What are your long-term business goals?
[Krista] We hope to one day open a brick and mortar coffee shop, selling other Swedish pastries. We want to create a place for people to gather and connect; creating more than just a coffee shop. We want to create a place to fika.
[Robert] In a world full of negativity, we want to spread positivity. We want to be encouraging and a positive voice to those surrounding us. You will notice our theme if you find us on Instagram: @fikatimeak or on Facebook: Fikatimeak. Our goal is to be real and authentic and we try to never take ourselves too seriously.
What have you learned from starting a small business?

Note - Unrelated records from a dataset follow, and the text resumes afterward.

Lemma after_cache_work s p c cached : dns_ok s → jm_get (calls s) p = Some c → c_state c = GotCached cached →
  (work (after_cache s p c cached) < work s)%nat.
Proof.
  intros Hs Hp Hc; assert (call_work c = 2%nat) as Hw by (unfold call_work; by rewrite Hc).
  unfold after_cache, work; destruct cached as [ips|]; [|destruct (jm_get (inFlightByCacheKey s) (c_key c)) as [n|]].
  - apply Nat.add_lt_mono_r; eapply call_goes_on; [done..|cbn; lia].
  - apply Nat.add_lt_mono_r; eapply call_goes_on; [done..|cbn; lia].
  - cbn [start_query with_call calls queries]; rewrite (jm_sum_set_eq query_work) by (by rewrite (unused_id s Hs)).
    apply Nat.add_lt_mono_r; eapply call_goes_on; [done..|cbn; lia].
Qed.

Lemma finish_work s p c q Q r : jm_get (calls s) p = Some c → c_state c = Owning q → jm_get (queries s) q = Some Q →
  (work (finish s p c q Q r) < work s)%nat.
Proof.
  intros Hp Hc HQ; unfold work; cbn [finish with_call with_query with_inFlight calls queries].
  rewrite (jm_sum_set_eq query_work) by (by rewrite HQ).
  apply Nat.add_lt_mono_r; eapply (call_goes_on _ _ _ _ 0); [done|unfold call_work; by rewrite Hc|done].
Qed.

Lemma internal_work s e s' : dns_ok s → internal e = true → dns_next s e = Some s' → (work s' < work s)%nat.
Proof.
  intros Hs; destruct e as [p h o|p|p|q reply|q|q|p|key|t]; cbn [internal dns_next]; try done; intros _.
  - intros (c & Hp & H)%bind_Some; destruct (c_state c) eqn:Hc; simplify_eq.
    apply Nat.add_lt_mono_r; eapply (call_goes_on _ _ _ _ 2); [done|unfold call_work; by rewrite Hc|done].
  - intros (c & Hp & H)%bind_Some; destruct (c_state c) eqn:Hc; simplify_eq; by apply after_cache_work.
  - intros (Q & HQ & H)%bind_Some; destruct (q_state Q) eqn:Hst; simplify_eq.
    apply Nat.add_lt_mono_l; eapply (query_goes_on _ _ _ _ 1); [done|unfold query_work; by rewrite Hst|done].
  - intros (Q & HQ & H)%bind_Some; destruct (q_state Q) eqn:Hst; simplify_eq.
    apply Nat.add_lt_mono_l; eapply (query_goes_on _ _ _ _ 0); [done|unfold query_work; by rewrite Hst|done].
  - intros (c & Hp & H)%bind_Some; destruct (c_state c) eqn:Hc; try done.
    all: apply bind_Some in H as (Q & HQ & H); destruct (q_state Q) eqn:Hst; simplify_eq.
    + apply Nat.add_lt_mono_r; eapply (call_goes_on _ _ _ _ 0); [done|unfold call_work; by rewrite Hc|done].
    + by eapply finish_work.
Qed.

[Krista] When we first had this idea and took the steps to get the business license, I was fearful of failing. As a result of my fear we almost didn’t go through with this business venture. Throughout this journey, I am giving myself permission to try and realizing that failure is okay. Failure can be an opportunity and I accept that I do not have to be perfect. Once I was able to loosen my hold on perfectionism, I was able to open so many more opportunities for myself and Robert and our business. We had never started a business and it has been an adventure so far. There is so much work on the front end that you never really think about, such as branding, marketing, and referrals. We are just so grateful for the people that are joining us and supporting us through this process and journey. We have received so much support from other small business owners, especially women. They’ve all had an abundance of encouragement and I love that we can support of there business owners and our community. I would say this experience has been pleasantly surprising.